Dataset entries
+++

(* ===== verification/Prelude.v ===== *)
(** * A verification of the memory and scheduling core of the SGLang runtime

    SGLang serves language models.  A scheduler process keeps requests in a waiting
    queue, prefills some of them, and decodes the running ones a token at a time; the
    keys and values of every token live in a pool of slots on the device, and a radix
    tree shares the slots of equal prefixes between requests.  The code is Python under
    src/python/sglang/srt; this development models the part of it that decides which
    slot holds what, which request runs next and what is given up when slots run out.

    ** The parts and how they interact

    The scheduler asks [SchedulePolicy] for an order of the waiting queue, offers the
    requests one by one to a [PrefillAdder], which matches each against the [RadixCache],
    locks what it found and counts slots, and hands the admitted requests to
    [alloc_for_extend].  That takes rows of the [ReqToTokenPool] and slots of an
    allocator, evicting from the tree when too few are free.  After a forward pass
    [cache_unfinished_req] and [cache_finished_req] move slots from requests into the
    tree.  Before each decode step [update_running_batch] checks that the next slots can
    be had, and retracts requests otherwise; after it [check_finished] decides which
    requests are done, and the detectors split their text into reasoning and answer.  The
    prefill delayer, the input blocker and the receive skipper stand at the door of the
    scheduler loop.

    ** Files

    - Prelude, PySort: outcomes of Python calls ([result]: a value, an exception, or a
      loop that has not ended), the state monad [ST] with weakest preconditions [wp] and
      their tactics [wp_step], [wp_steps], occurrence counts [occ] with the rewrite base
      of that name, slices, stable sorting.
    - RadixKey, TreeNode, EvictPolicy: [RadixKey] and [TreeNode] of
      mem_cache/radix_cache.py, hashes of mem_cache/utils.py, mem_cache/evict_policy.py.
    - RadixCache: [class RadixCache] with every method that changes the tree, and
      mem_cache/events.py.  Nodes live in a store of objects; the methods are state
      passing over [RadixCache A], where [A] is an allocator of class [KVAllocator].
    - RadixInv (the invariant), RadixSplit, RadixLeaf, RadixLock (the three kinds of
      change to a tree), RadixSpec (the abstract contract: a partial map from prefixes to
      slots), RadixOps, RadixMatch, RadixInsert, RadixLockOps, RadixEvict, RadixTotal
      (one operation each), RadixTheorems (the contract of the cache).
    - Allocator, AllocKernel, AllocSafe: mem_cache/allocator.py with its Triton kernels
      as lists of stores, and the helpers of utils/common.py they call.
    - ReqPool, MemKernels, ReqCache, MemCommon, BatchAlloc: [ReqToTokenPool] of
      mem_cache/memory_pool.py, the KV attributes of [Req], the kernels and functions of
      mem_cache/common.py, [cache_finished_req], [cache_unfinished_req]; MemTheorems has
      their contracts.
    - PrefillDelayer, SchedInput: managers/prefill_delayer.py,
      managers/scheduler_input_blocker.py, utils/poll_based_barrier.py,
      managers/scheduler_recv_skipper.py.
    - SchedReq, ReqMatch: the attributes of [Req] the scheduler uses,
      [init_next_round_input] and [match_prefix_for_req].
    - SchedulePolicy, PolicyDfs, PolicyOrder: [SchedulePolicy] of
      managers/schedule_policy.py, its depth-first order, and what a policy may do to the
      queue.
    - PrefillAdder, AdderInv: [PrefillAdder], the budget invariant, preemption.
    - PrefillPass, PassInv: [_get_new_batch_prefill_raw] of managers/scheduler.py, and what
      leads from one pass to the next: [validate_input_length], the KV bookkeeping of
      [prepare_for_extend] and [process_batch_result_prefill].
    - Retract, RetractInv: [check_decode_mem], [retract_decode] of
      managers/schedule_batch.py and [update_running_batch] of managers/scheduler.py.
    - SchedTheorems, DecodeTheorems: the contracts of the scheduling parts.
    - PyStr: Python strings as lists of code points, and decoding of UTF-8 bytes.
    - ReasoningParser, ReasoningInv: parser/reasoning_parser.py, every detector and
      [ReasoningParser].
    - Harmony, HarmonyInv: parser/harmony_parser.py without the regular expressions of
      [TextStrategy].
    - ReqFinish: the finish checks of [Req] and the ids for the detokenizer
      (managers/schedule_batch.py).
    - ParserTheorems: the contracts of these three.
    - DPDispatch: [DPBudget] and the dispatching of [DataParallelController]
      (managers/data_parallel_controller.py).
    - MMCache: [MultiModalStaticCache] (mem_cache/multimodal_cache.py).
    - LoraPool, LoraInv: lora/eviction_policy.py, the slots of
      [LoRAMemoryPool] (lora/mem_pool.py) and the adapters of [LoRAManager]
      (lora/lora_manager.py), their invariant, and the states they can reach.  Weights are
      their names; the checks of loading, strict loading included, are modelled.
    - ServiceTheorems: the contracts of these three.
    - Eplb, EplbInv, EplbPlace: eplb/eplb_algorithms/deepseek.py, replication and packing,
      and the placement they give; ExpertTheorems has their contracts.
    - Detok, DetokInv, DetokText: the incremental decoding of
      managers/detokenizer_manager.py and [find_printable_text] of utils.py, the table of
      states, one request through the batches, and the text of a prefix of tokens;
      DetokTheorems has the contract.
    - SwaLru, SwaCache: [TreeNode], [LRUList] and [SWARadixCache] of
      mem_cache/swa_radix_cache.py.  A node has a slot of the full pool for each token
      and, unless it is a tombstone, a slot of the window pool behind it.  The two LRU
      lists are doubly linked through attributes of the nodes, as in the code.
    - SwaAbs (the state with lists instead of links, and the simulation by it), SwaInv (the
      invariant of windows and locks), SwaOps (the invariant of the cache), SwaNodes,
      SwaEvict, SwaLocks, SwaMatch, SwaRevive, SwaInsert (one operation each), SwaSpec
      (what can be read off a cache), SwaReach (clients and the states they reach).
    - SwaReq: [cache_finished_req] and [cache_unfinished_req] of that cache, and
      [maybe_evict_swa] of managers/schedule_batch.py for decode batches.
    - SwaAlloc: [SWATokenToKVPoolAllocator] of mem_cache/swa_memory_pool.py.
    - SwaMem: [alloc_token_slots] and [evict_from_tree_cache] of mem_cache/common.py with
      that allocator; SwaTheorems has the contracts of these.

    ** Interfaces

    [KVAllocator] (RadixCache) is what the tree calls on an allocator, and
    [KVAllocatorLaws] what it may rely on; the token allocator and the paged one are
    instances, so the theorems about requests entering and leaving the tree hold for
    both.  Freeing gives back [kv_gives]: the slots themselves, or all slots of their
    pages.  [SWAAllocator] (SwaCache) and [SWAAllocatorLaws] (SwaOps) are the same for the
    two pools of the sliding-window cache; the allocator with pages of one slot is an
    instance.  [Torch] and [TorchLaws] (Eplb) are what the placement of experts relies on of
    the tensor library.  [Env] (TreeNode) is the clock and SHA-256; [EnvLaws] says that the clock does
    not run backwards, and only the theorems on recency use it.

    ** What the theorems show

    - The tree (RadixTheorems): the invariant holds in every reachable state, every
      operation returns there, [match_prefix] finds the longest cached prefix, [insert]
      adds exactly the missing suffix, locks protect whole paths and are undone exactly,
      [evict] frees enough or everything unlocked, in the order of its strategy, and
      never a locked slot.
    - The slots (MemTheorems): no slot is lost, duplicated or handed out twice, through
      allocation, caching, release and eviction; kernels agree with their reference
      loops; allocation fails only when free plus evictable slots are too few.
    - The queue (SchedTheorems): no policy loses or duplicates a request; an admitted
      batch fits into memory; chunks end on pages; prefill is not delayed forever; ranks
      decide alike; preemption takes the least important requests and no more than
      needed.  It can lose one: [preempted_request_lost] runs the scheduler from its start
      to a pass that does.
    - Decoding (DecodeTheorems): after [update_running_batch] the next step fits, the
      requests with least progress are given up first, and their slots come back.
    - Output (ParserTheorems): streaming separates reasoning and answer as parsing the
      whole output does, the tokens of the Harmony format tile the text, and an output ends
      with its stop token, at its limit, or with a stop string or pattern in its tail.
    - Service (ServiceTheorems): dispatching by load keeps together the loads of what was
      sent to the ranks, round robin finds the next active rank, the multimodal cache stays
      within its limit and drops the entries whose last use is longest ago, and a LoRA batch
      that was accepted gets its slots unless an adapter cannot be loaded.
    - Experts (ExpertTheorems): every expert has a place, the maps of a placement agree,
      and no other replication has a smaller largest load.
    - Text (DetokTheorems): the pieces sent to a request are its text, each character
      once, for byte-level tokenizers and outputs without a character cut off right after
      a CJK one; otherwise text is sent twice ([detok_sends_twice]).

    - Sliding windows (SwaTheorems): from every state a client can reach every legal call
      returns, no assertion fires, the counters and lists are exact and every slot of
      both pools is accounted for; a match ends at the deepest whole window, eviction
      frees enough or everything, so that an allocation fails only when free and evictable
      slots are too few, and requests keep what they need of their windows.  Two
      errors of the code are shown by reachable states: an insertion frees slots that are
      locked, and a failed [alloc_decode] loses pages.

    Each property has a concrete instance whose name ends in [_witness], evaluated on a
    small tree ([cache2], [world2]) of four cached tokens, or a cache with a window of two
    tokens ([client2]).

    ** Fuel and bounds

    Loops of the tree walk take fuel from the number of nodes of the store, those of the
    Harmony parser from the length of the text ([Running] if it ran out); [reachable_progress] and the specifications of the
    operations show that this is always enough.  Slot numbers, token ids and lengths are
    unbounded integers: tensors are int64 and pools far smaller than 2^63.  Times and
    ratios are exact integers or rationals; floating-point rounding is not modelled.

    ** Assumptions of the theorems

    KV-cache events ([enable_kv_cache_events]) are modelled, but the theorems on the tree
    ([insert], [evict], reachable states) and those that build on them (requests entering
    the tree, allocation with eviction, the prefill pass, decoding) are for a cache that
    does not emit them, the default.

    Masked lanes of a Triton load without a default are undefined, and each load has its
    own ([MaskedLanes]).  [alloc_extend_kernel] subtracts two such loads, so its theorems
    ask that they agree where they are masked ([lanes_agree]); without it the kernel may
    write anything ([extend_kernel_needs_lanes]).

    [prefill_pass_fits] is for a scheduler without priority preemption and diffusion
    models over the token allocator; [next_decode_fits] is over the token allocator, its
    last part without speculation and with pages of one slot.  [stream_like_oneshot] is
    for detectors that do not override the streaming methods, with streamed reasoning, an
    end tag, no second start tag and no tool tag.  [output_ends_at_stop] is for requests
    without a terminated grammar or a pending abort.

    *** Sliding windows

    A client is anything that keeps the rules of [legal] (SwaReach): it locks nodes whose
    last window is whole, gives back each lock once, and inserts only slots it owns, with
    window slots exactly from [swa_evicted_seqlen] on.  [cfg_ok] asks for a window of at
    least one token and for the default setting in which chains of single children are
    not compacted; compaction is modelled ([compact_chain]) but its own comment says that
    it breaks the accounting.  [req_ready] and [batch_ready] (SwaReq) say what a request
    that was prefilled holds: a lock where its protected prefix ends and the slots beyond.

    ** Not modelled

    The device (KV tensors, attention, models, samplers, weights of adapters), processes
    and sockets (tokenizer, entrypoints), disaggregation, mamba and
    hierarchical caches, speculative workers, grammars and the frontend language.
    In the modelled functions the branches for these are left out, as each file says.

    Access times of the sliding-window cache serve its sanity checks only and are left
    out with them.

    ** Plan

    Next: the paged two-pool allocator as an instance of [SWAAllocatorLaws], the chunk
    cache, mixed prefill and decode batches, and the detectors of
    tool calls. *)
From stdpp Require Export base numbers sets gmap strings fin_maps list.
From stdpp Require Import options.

+++

- _Work instructions_:
Please print the lines from the start of the records up to and including the line with "next slots can", copying each one exactly and leaving out the rest.

- _Output for this exercise_:
(* ===== verification/Prelude.v ===== *)
(** * A verification of the memory and scheduling core of the SGLang runtime

    SGLang serves language models.  A scheduler process keeps requests in a waiting
    queue, prefills some of them, and decodes the running ones a token at a time; the
    keys and values of every token live in a pool of slots on the device, and a radix
    tree shares the slots of equal prefixes between requests.  The code is Python under
    src/python/sglang/srt; this development models the part of it that decides which
    slot holds what, which request runs next and what is given up when slots run out.

    ** The parts and how they interact

    The scheduler asks [SchedulePolicy] for an order of the waiting queue, offers the
    requests one by one to a [PrefillAdder], which matches each against the [RadixCache],
    locks what it found and counts slots, and hands the admitted requests to
    [alloc_for_extend].  That takes rows of the [ReqToTokenPool] and slots of an
    allocator, evicting from the tree when too few are free.  After a forward pass
    [cache_unfinished_req] and [cache_finished_req] move slots from requests into the
    tree.  Before each decode step [update_running_batch] checks that the next slots can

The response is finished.